Using "mkWireMembership" as the search string, find the matching lines below and copy them.

╭─ Exercise material

(* ===== verification/FjallCodec.v ===== *)
(** * Stored values of the Fjall provider ([dtg-storage-fjall/src/codec.rs])

    Owner bindings, consensus entries, hard states and memberships as versioned wire structures.  The
    serialiser [bincode] is a class with the one law the code relies on. *)

From S2P Require Import Prelude Text Kernel Encoding Storage Binding Consensus.
Open Scope Z_scope.

Definition CODEC_VERSION : Z := 1.

(** [bincode::encode_to_vec] and [bincode::decode_from_slice], which also answers the bytes consumed;
    errors are their texts. *)
Class Bincode (W : Type) := {
  encode_to_vec : W → result string bytes;
  decode_from_slice : bytes → result string (W * nat);
}.
(** A value that has been encoded is decoded from exactly its encoding. *)
Class BincodeLaws (W : Type) `{Bincode W} : Prop := {
  decode_encoded w bs : encode_to_vec w = Ok bs → decode_from_slice bs = Ok (w, length bs);
}.

Definition fjall_encode `{Bincode W} (value : W) : result StorageError bytes :=
  map_err (λ error, Internal ("Fjall encoding failed: " +:+ error)) (encode_to_vec value).

Definition fjall_decode `{Bincode W} (bs : bytes) : result StorageError W :=
  match decode_from_slice bs with
  | Err error => Err (Internal ("Fjall decoding failed: " +:+ error))
  | Ok (value, consumed) =>
      if negb (Nat.eqb consumed (length bs)) then Err (Internal "Fjall value contains trailing bytes")
      else Ok value
  end.

Definition require_version (version : Z) (name : string) : result StorageError unit :=
  if version =? CODEC_VERSION then Ok tt
  else Err (Internal ("unsupported Fjall " +:+ name +:+ " codec version " +:+ pretty version)).

(** ** Bindings *)

Inductive WireProviderKind := WireFjall | WirePostgreSql | WireKuzu | WireRemote (name : string).

Record WireBinding := mkWireBinding {
  wb_version : Z;
  wb_cluster_id : Z;
  wb_graph_id : Z;
  wb_shard_id : Z;
  wb_placement_epoch : Z;
  wb_replica_id : Z;
  wb_backend_generation : Z;
  wb_backend_class_digest : bytes;
  wb_provider_kind : WireProviderKind;
  wb_contract_version : Z;
  wb_layout_version : Z;
  wb_capability_digest : bytes;
  wb_namespace_id : string;
  wb_endpoint_profile_ref : string;
  wb_credential_ref : string;
  wb_role : Z;
}.

Definition wire_provider (kind : ProviderKind) : WireProviderKind :=
  match kind with
  | Fjall => WireFjall
  | PostgreSql => WirePostgreSql
  | Kuzu => WireKuzu
  | Remote name => WireRemote name
  end.

Definition wire_role (role : BindingRole) : Z :=
  match role with Candidate => 1 | Active => 2 | Retiring => 3 end.

Definition stored_binding (binding : ReplicaBinding) : WireBinding :=
  mkWireBinding CODEC_VERSION (rb_cluster_id binding) (rb_graph_id binding) (rb_shard_id binding)
    (rb_placement_epoch binding) (rb_replica_id binding) (rb_backend_generation binding)
    (rb_backend_class_digest binding) (wire_provider (rb_provider_kind binding))
    (rb_contract_version binding) (rb_layout_version binding) (rb_capability_digest binding)
    (rb_namespace_id binding) (rb_endpoint_profile_ref binding) (rb_credential_ref binding)
    (wire_role (rb_role binding)).

Definition encode_owner `{Bincode WireBinding} (binding : ReplicaBinding) : result StorageError bytes :=
  fjall_encode (stored_binding binding).

Definition decode_owner `{Bincode WireBinding} (bs : bytes) : result StorageError ReplicaBinding :=
  wire ← fjall_decode (W := WireBinding) bs;
  _ ← require_version (wb_version wire) "owner";
  let provider_kind :=
    match wb_provider_kind wire with
    | WireFjall => Fjall
    | WirePostgreSql => PostgreSql
    | WireKuzu => Kuzu
    | WireRemote name => Remote name
    end in
  role ← (if wb_role wire =? 1 then Ok Candidate
          else if wb_role wire =? 2 then Ok Active
          else if wb_role wire =? 3 then Ok Retiring
          else Err (Internal ("invalid Fjall owner role tag " +:+ pretty (wb_role wire))));
  build (mkBindingBuilder (wb_cluster_id wire) (wb_graph_id wire) (wb_shard_id wire)
    (wb_placement_epoch wire) (wb_replica_id wire) (wb_backend_generation wire)
    (Some (wb_backend_class_digest wire)) (Some provider_kind) (wb_contract_version wire)
    (wb_layout_version wire) (Some (wb_capability_digest wire)) (Some (wb_namespace_id wire))
    (Some (wb_endpoint_profile_ref wire)) (Some (wb_credential_ref wire)) (Some role)).

(** ** Consensus entries *)

Record WireConsensusEntry := mkWireConsensusEntry {
  we_version : Z;
  we_wal_format_version : Z;
  we_term : Z;
  we_index : Z;
  we_command_id : Z;
  we_command_format_version : Z;
  we_payload : bytes;
}.

Definition encode_consensus_entry `{Bincode WireConsensusEntry} (entry : ConsensusEntry)
    : result StorageError bytes :=
  fjall_encode (mkWireConsensusEntry CODEC_VERSION (ce_wal_format_version entry) (ce_term entry)
    (ce_index entry) (ce_command_id entry) (env_format_version (ce_command entry))
    (env_payload (ce_command entry))).

Definition decode_consensus_entry `{Bincode WireConsensusEntry} (blake3 : bytes → Digest32) (bs : bytes)
    : result StorageError ConsensusEntry :=
  wire ← fjall_decode (W := WireConsensusEntry) bs;
  _ ← require_version (we_version wire) "consensus entry";
  command_id ← CommandId_new (we_command_id wire);
  command ← ConsensusCommandEnvelope_new blake3 (we_command_format_version wire) (we_payload wire);
  ConsensusEntry_new (we_wal_format_version wire) (we_term wire) (we_index wire) command_id command.

(** ** Hard states and memberships *)

Record WireHardState := mkWireHardState {
  wh_version : Z;
  wh_current_term : Z;
  wh_voted_for : option Z;
  wh_committed_index : Z;
}.

Definition encode_hard_state `{Bincode WireHardState} (state : RaftHardState) : result StorageError bytes :=
  fjall_encode (mkWireHardState CODEC_VERSION (hs_current_term state) (hs_voted_for state)
    (hs_committed_index state)).

(** [ReplicaId::new(id).map_err(|error| StorageError::InvalidConsensus(error.to_string()))]. *)
Definition decode_replica_id (id : Z) : result StorageError ReplicaId :=
  map_err (λ error, InvalidConsensus (KernelError_to_string error)) (nonzero_u64_identifier id).

Definition decode_hard_state `{Bincode WireHardState} (bs : bytes) : result StorageError RaftHardState :=
  wire ← fjall_decode (W := WireHardState) bs;
  _ ← require_version (wh_version wire) "hard state";
  voted_for ← match wh_voted_for wire with
              | Some id => Some <$> decode_replica_id id
              | None => Ok None
              end;
  Ok (mkHardState (wh_current_term wire) voted_for (wh_committed_index wire)).

Record WireMembership := mkWireMembership {
  wm_version : Z;
  wm_voters : list Z;
  wm_learners : list Z;
  wm_configuration_index : Z;
}.

Definition encode_membership `{Bincode WireMembership} (membership : RaftMembership)
    : result StorageError bytes :=
  fjall_encode (mkWireMembership CODEC_VERSION (mb_voters membership) (mb_learners membership)
    (mb_configuration_index membership)).

Definition decode_membership `{Bincode WireMembership} (bs : bytes) : result StorageError RaftMembership :=
  wire ← fjall_decode (W := WireMembership) bs;
  _ ← require_version (wm_version wire) "membership";
  voters ← try_map decode_replica_id (wm_voters wire);
  learners ← try_map decode_replica_id (wm_learners wire);
  Ok (mkMembership voters learners (wm_configuration_index wire)).

(** ** Round trips *)

Lemma fjall_round_trip `{BincodeLaws W} (w : W) bs : fjall_encode w = Ok bs → fjall_decode bs = Ok w.
Proof.
  unfold fjall_encode, fjall_decode. destruct (encode_to_vec w) as [bs'|] eqn:He; [|done].
  intros [= <-]. rewrite (decode_encoded _ _ He). by rewrite Nat.eqb_refl.
Qed.

Lemma owner_round_trip `{BincodeLaws WireBinding} binding bs :
  binding_wf binding → encode_owner binding = Ok bs → decode_owner bs = Ok binding.
Proof.
  intros Hwf He%fjall_round_trip. unfold decode_owner. rewrite He.
  rewrite <-(proj2 binding_build binding Hwf).
  destruct binding as [? ? ? ? ? ? ? [] ? ? ? ? ? ? []]; reflexivity.
Qed.

Lemma consensus_entry_round_trip `{BincodeLaws WireConsensusEntry} blake3 entry bs :
  entry_typed blake3 entry → encode_consensus_entry entry = Ok bs →
  decode_consensus_entry blake3 bs = Ok entry.
Proof.
  intros [Hwal [_ Ht] Hi [_ Hid] Hd Hc] He%fjall_round_trip. unfold decode_consensus_entry. rewrite He.
  cbn. unfold CommandId_new. rewrite (proj2 (Z.eqb_neq _ _) Hid). cbn.
  unfold mbind, result_bind. rewrite Hc. unfold ConsensusEntry_new.
  rewrite Hwal, (proj2 (Z.eqb_neq _ _) Ht), (proj2 (Z.eqb_neq (ce_index entry) 0)) by lia. cbn. rewrite <-Hd.
  destruct entry. cbn in *. by subst.
Qed.

Lemma decode_replica_id_Ok id : id ≠ 0 → decode_replica_id id = Ok id.
Proof. intros Hid. unfold decode_replica_id, nonzero_u64_identifier. by rewrite (proj2 (Z.eqb_neq _ _) Hid). Qed.

Lemma hard_state_round_trip `{BincodeLaws WireHardState} state bs :
  hard_typed state → encode_hard_state state = Ok bs → decode_hard_state bs = Ok state.
Proof.
  intros Ht He%fjall_round_trip. unfold decode_hard_state. rewrite He. unfold hard_typed in Ht.
  destruct state as [t [v|] c]; cbn in *; [|done]. by rewrite decode_replica_id_Ok.
Qed.

(** ** A serialiser *)

(** Any countable type has a serialiser that keeps the law. *)
Fixpoint bits (p : positive) : bytes :=
  match p with xI p => 1 :: bits p | xO p => 0 :: bits p | xH => [] end.
Fixpoint unbits (bs : bytes) : positive :=
  match bs with [] => xH | b :: bs => if b =? 1 then xI (unbits bs) else xO (unbits bs) end.

Definition countable_bincode `{Countable W} : Bincode W := {|
  encode_to_vec w := Ok (bits (encode w));
  decode_from_slice bs :=
    match decode (unbits bs) with Some w => Ok (w, length bs) | None => Err "unexpected end" end;
|}.

Lemma unbits_bits p : unbits (bits p) = p.
Proof. induction p as [p IH|p IH|]; cbn; [by rewrite IH|by rewrite IH|done]. Qed.

Lemma countable_bincode_laws `{Countable W} : @BincodeLaws W countable_bincode.
Proof. split. intros w bs [= <-]. cbn. by rewrite unbits_bits, decode_encode. Qed.

#[export] Instance WireProviderKind_eq_dec : EqDecision WireProviderKind.
Proof. solve_decision. Defined.
#[export] Instance WireProviderKind_countable : Countable WireProviderKind.
Proof.
  refine (inj_countable'
    (λ k, match k with
          | WireFjall => (0%nat, EmptyString) | WirePostgreSql => (1%nat, EmptyString)
          | WireKuzu => (2%nat, EmptyString) | WireRemote name => (3%nat, name)
          end)
    (λ p, match p with
          | (0%nat, _) => WireFjall | (1%nat, _) => WirePostgreSql | (2%nat, _) => WireKuzu
          | (_, name) => WireRemote name
          end) _).
  by intros [].
Defined.

#[export] Instance WireBinding_eq_dec : EqDecision WireBinding.
Proof. solve_decision. Defined.
#[export] Instance WireBinding_countable : Countable WireBinding.
Proof.
  refine (inj_countable'
    (λ w, (wb_version w, wb_cluster_id w, wb_graph_id w, wb_shard_id w, wb_placement_epoch w,
           wb_replica_id w, wb_backend_generation w, wb_backend_class_digest w, wb_provider_kind w,
           wb_contract_version w, wb_layout_version w, wb_capability_digest w, wb_namespace_id w,
           wb_endpoint_profile_ref w, wb_credential_ref w, wb_role w))
    (λ '(a, b, c, d, e, f, g, h, i, j, k, l, m, n, o, p), mkWireBinding a b c d e f g h i j k l m n o p) _).
  by intros [].
Defined.

#[export] Instance WireConsensusEntry_eq_dec : EqDecision WireConsensusEntry.
Proof. solve_decision. Defined.
#[export] Instance WireConsensusEntry_countable : Countable WireConsensusEntry.
Proof.
  refine (inj_countable'
    (λ w, (we_version w, we_wal_format_version w, we_term w, we_index w, we_command_id w,
           we_command_format_version w, we_payload w))
    (λ '(a, b, c, d, e, f, g), mkWireConsensusEntry a b c d e f g) _).
  by intros [].
Defined.

#[export] Instance WireHardState_eq_dec : EqDecision WireHardState.
Proof. solve_decision. Defined.
#[export] Instance WireHardState_countable : Countable WireHardState.
Proof.
  refine (inj_countable' (λ w, (wh_version w, wh_current_term w, wh_voted_for w, wh_committed_index w))
    (λ '(a, b, c, d), mkWireHardState a b c d) _).
  by intros [].
Defined.

#[export] Instance WireMembership_eq_dec : EqDecision WireMembership.
Proof. solve_decision. Defined.
#[export] Instance WireMembership_countable : Countable WireMembership.
Proof.
  refine (inj_countable' (λ w, (wm_version w, wm_voters w, wm_learners w, wm_configuration_index w))
    (λ '(a, b, c, d), mkWireMembership a b c d) _).
  by intros [].
Defined.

╰─

Exercise output
Record WireMembership := mkWireMembership {
  fjall_encode (mkWireMembership CODEC_VERSION (mb_voters membership) (mb_learners membership)
    (λ '(a, b, c, d), mkWireMembership a b c d) _).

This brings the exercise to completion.